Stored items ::
++++++++

(** A panic skips the terminal journal ([runErr] is nil) but not the exit hook. *)
Definition runToEnd (startedAt workflowInput : string) (result : RunResult) : M W (RunResult * option RunError) :=
  λ s,
  match execute workflowInput s with
  | (Ok artifact, s1) =>
      (r ← deferExitHook startedAt
             (settleResult StatusSucceeded None (da_Key artifact) (summariesFromManifest (rn_manifest s1)) result);
       mret (r, None)) s1
  | (Err e, s1) =>
      if isPanic e then (_ ← deferExitHook startedAt result; fail e) s1
      else
        ('(r, failure) ← terminalize e result;
         r' ← deferExitHook startedAt r;
         mret (r', Some failure)) s1
  end.
End Loop.

(** ** Up to the claim of the run id *)
Record Prepared := {
  pp_config : RunConfig;
  pp_plan : WorkflowPlan;
  pp_projectKey : string;
  pp_runID : string;
  pp_index : executionIndex;
  pp_input : string;
  pp_manifest : Manifest;
  pp_manifestKey : Key;
}.

Definition initialManifest (plan : WorkflowPlan) (projectKey runID : string) (index : executionIndex)
    (environment : option RunEnvironment) : Manifest :=
  setEnvironment environment
    (newRunManifest (GetString (wp_PlanHash plan)) projectKey runID (ix_stepOrder index) (authoredNode <$> ix_nodesByID index)).

(** The identifiers, checked before the store is opened. *)
Definition checkIdentities (plan : WorkflowPlan) (runID : string) : result unit :=
  _ ← checkRunID runID;
  _ ← validatePlanIdentitySegments plan;
  foldErr (λ _ sourcePackage, checkPackageHash sourcePackage) tt (wp_SourcePackages plan).

Definition prepareRun (config : RunConfig) (plan : WorkflowPlan) (runID inputJSON : string) : result Prepared :=
  let projectKey := NormalizeProjectKey sha256Hex (rc_ProjectID config) in
  index ← buildExecutionIndex validateExecution plan;
  workflowInput ← wrapErr "canonicalize workflow input: %w" [] (CanonicalizeJSON NumberToJSON inputJSON);
  manifestKey ← runManifestKey projectKey runID;
  Ok {| pp_config := config; pp_plan := plan; pp_projectKey := projectKey; pp_runID := runID; pp_index := index;
        pp_input := workflowInput;
        pp_manifest := initialManifest plan projectKey runID index (rc_Environment config);
        pp_manifestKey := manifestKey |}.

(** Creating the journal claims the run id. *)
Definition claimRun (p : Prepared) (w : W) : result unit * W :=
  match Marshal (journalTree (pp_manifest p)) with
  | Err e => (Err (Errorf "marshal run manifest: %w" [AWrap e]), w)
  | Ok body =>
      match Put (pp_manifestKey p) body {| po_ContentType := jsonContentType; po_IfAbsent := true |} w with
      | (Ok _, w1) => (Ok tt, w1)
      | (Err e, w1) =>
          (Err (if isErr e ErrAlreadyExists then
                  InvalidRunInputError "run id" (pp_runID p) "already names a run in this project; choose a new run id"
                else Errorf "create run manifest %s: %w" [AStr (key_value (pp_manifestKey p)); AWrap e]), w1)
      end
  end.

Definition prepare (config : RunConfig) (inputJSON : string) (w : W) : result Prepared * W :=
  match checkConfig config with
  | Err e => (Err e, w)
  | Ok plan =>
      match absPath (rc_DatastoreRoot config) w with
      | (Err e, w1) => (Err (Errorf "resolve datastore root: %w" [AWrap e]), w1)
      | (Ok root, w1) =>
          let config := withRoot root config in
          let '(runID, w2) := if eqs (rc_RunID config) "" then newUUID w1 else (rc_RunID config, w1) in
          match checkIdentities plan runID with
          | Err e => (Err e, w2)
          | Ok _ =>
              match openStore root w2 with
              | (Err e, w3) => (Err (Errorf "open local datastore: %w" [AWrap e]), w3)
              | (Ok _, w3) =>
                  match prepareRun config plan runID inputJSON with
                  | Err e => (Err e, w3)
                  | Ok p => let '(claimed, w4) := claimRun p w3 in (_ ← claimed; Ok p, w4)
                  end
              end
          end
      end
  end.

(** ** Run *)
Definition initialResult (p : Prepared) : RunResult :=
  {| rt_Failure := None; rt_RunID := pp_runID p; rt_ProjectKey := pp_projectKey p; rt_Status := StatusRunning;
     rt_ManifestKey := key_value (pp_manifestKey p); rt_ResultKey := "";
     rt_Steps := summariesFromManifest (pp_manifest p); rt_ExitHook := None; rt_ExitHookPersistenceDiagnostic := "" |}.

Definition startState (p : Prepared) (w : W) : RunState W :=
  mkRun w (pp_manifest p) (newExecutionResolver sha256Hex (pp_index p) (planGraph (pp_plan p)) (pp_input p)) None "" ∅.

Definition runPrepared (p : Prepared) (startedAt : string) (w : W) : result (RunResult * option RunError) * W :=
  let seconds := GetUint32 (gi_DeadlineSeconds (planGraph (pp_plan p))) in
  let body w :=
    let '(r, s) := runToEnd (pp_config p) (pp_plan p) (pp_projectKey p) (pp_runID p) (pp_manifestKey p) (pp_index p)
      startedAt (pp_input p) (initialResult p) (startState p w) in (r, rn_world s) in
  if 0 <? seconds then within (RunDeadline seconds) body w else body w.

Definition Run (config : RunConfig) (inputJSON : string) (w : W) : result (RunResult * option RunError) * W :=
  let '(startedAt, w0) := now w in
  match prepare config inputJSON w0 with
  | (Err e, w1) => (Err e, w1)
  | (Ok p, w1) => runPrepared p startedAt w1
  end.
End Run.
Lemma addPlanEdges_total nodes st (edges : list PlanEdge) :
  (∀ e, e ∈ map authoredEdge edges → nodes !! ge_From e ≠ None ∧ nodes !! ge_To e ≠ None) →
  foldErr (addPlanEdge nodes) st edges =
  Ok (foldl addAdjacency st.1 (map authoredEdge edges), foldl addIndegree st.2 (map authoredEdge edges)).
Proof.
  revert st; induction edges as [|e edges IH]; intros st Hcl; [by destruct st|]. cbn [foldErr map].
  unfold addPlanEdge. destruct (Hcl (authoredEdge e)) as [H1 H2]; [left|].
  rewrite !bool_decide_eq_false_2 by done. cbn [orb mbind result_bind]. apply IH. intros x Hx. apply Hcl. by right.
Qed.

Lemma compiled_ids : BuildSchedule (ws_Graph ws) = Ok schedule →
  planIds graph = sc_NodeOrder schedule.
Proof.
  intros H. destruct (BuildSchedule_Ok _ _ H) as (Hids & HP & _).
  unfold planIds, graph. cbn [compileGraph gi_Nodes]. rewrite map_map.
  rewrite <- (map_id (sc_NodeOrder schedule)) at 2. apply map_ext_in. intros id Hid%list_elem_of_In.
  rewrite compileNode_Id. cbn [GetString]. rewrite HP in Hid. apply (proj2 (indexBy_is_Some _ _ _)) in Hid.
  destruct Hid as [node E]. unfold nodeAt. rewrite E. by destruct (indexBy_key _ _ _ _ E).
Qed.

Lemma compiled_edges : planEdges graph ≡ₚ map edgePair (gr_Edges (ws_Graph ws)).
Proof.
  unfold planEdges, graph. cbn [compileGraph gi_Edges]. rewrite map_map.
  assert (∀ l, map (λ e, edgePair (authoredEdge (compileEdge e))) l = map edgePair l) as ->.
  { intros l. apply map_ext. by intros []. }
  apply Permutation_map, merge_sort_Permutation.
Qed.

Lemma compiled_plan_order : BuildSchedule (ws_Graph ws) = Ok schedule → allValid (map gn_ID (gr_Nodes (ws_Graph ws))) →
  "" ∉ map gn_ID (gr_Nodes (ws_Graph ws)) → topologicalPlanOrder graph = Ok (sc_NodeOrder schedule).
Proof.
  intros Hs Hv Hne. destruct (BuildSchedule_Ok _ _ Hs) as (Hids & HP & Hem & _ & Href & _).
  pose proof (compiled_ids Hs) as Eids. pose proof compiled_edges as Hedges.
  pose proof (BuildSchedule_closed _ _ Hs) as Hcl.
  unfold topologicalPlanOrder. rewrite addPlanNodes_total; fold (planIds graph); rewrite Eids;
    [|by rewrite HP|by rewrite HP]. cbn [mbind result_bind].
  set (es := map authoredEdge (gi_Edges graph)).
  assert (∀ e, e ∈ es → ge_From e ∈ sc_NodeOrder schedule ∧ ge_To e ∈ sc_NodeOrder schedule) as Hclosed.
  { intros e He. assert (edgePair e ∈ planEdges graph) as Hp.
    { unfold planEdges. rewrite <- (map_map authoredEdge edgePair). by apply list_elem_of_fmap_2. }
    rewrite Hedges in Hp. apply list_elem_of_fmap in Hp as (x & Ex & Hx). rewrite !HP.
    destruct e, x; injection Ex as -> ->. by apply (Hcl _ Hx). }
  rewrite addPlanEdges_total; fold es; cbn [fst snd mbind result_bind].
  2: { intros e [H1 H2]%Hclosed. rewrite !initIndegree_lookup, !decide_True by done. done. }
  assert (length (gi_Nodes graph) = length (sc_NodeOrder schedule)) as -> by (rewrite <- Eids; unfold planIds; by rewrite length_map).
  assert (planEdges graph = map edgePair es) as Ees by (unfold planEdges, es; by rewrite map_map).
  assert (allValid (sc_NodeOrder schedule)) as Hv' by (unfold allValid in *; by rewrite HP).
  rewrite (topoRun_reference (sc_NodeOrder schedule) es Hclosed) by (done || by rewrite HP).
  rewrite <- Ees, (topoOrder_perm _ _ _ _ Hv' HP Hedges), <- Href by done.
  by rewrite Nat.eqb_refl.
Qed.

(** The executor of a compiled plan visits the nodes in the order of the compiler's
    schedule: re-deriving the order from the plan gives the same list. *)
Theorem executor_follows_schedule (Hs : BuildSchedule (ws_Graph ws) = Ok schedule)
    (Hv : allValid (map gn_ID (gr_Nodes (ws_Graph ws)))) (Hne : "" ∉ map gn_ID (gr_Nodes (ws_Graph ws))) :
  topologicalPlanOrder (compileGraph schemaHashes contractHashes ws schedule) = Ok (sc_NodeOrder schedule).
Proof. by apply compiled_plan_order. Qed.
End CompiledOrder.

(** ** Identifiers and descriptors *)
Lemma safeByte_slash l : forallb safeByte l = true → 47 ∉ l ∧ 92 ∉ l.
Proof.
  intros H. split; intros Hin; pose proof (proj1 (forallb_forall _ _) H _ (proj1 (list_elem_of_In _ _) Hin)) as X;
    by vm_compute in X.
Qed.

Lemma containsByte_bytes c s : containsByte c s = true → byteOf c ∈ bytesOf s.
Proof.
  induction s as [|d s IH]; [done|]. cbn [containsByte bytesOf]. rewrite orb_true_iff.
  intros [->%Ascii.eqb_eq|H%IH]; [left|by right].
Qed.

Lemma isWindowsAbs_slash s : isWindowsAbs s = true → 47 ∈ bytesOf s ∨ 92 ∈ bytesOf s.
Proof.
  unfold isWindowsAbs. destruct (bytesOf s) as [|a [|b [|c l]]]; [done..|].
  rewrite !andb_true_iff, orb_true_iff, !Z.eqb_eq. intros [_ [-> | ->]]; [left|right]; by do 2 right; left.
Qed.

(** The executor's rule and the artifact runtime's rule for identifiers are one. *)
Lemma ValidSafePathSegment_safe value : ValidSafePathSegment value = isSafePathSegment value.
Proof.
  unfold ValidSafePathSegment, isSafePathSegment, safePathSegmentPattern, maxSafePathSegmentLength.
  destruct (128 <? Z.of_nat (String.length value)); [by rewrite orb_true_r|].
  case_bool_decide as Ed; [by rewrite !orb_true_r|]. case_bool_decide as Edd; [by rewrite !orb_true_r|]. cbn [orb].
  rewrite !orb_false_r. case_bool_decide as Ee; [by subst|].
  destruct (Z.eqb_spec (Z.of_nat (String.length value)) 0) as [E0|E0]; [by destruct value|]. cbn [negb andb].
  destruct (forallb safeByte (bytesOf value)) eqn:Eb; [|done]. cbn [negb].
  destruct (safeByte_slash _ Eb) as [H47 H92].
  assert (ParseKey value = Ok {| key_value := value |}) as ->; [|done].
  apply ParseKey_Ok. split_and!; [done| | |].
  - rewrite splitOn_plain by (by apply noSlash_bytes). constructor; [|constructor]. done.
  - destruct (containsByte _ value) eqn:Ec; [|done]. by destruct (H92 (containsByte_bytes _ _ Ec)).
  - destruct (isWindowsAbs value) eqn:Ew; [|done]. by destruct (isWindowsAbs_slash _ Ew).
Qed.

(** An identifier the executor admits into keys is one the artifact runtime admits into
    an output slot, and the other way round, though one uses a pattern and the key parser
    and the other a loop over bytes. *)
Theorem identifier_rules_agree value : ValidSafePathSegment value = isSafePathSegment value.
Proof. apply ValidSafePathSegment_safe. Qed.

Lemma string_app_cancel a x y : a +:+ x = a +:+ y → x = y.
Proof. induction a as [|c a IH]; [done|]. intros [= H]. by apply IH. Qed.

Section Descriptor.
Context (planHash : string) (storeBinding : DatastoreDescriptor) (projectKey runID : string) (node : PlanNode).
Context (input : DataArtifact) (index : executionIndex).
#[local] Abbreviation id := (GetString (pn_Id node)).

++++++++

What the exercise asks :: Retype, without changes, the lines from the line holding "and the other a loop over bytes. *)" to the end of the data, both ends included.

Reply ::
    and the other a loop over bytes. *)
Theorem identifier_rules_agree value : ValidSafePathSegment value = isSafePathSegment value.
Proof. apply ValidSafePathSegment_safe. Qed.

Lemma string_app_cancel a x y : a +:+ x = a +:+ y → x = y.
Proof. induction a as [|c a IH]; [done|]. intros [= H]. by apply IH. Qed.

Section Descriptor.
Context (planHash : string) (storeBinding : DatastoreDescriptor) (projectKey runID : string) (node : PlanNode).
Context (input : DataArtifact) (index : executionIndex).
#[local] Abbreviation id := (GetString (pn_Id node)).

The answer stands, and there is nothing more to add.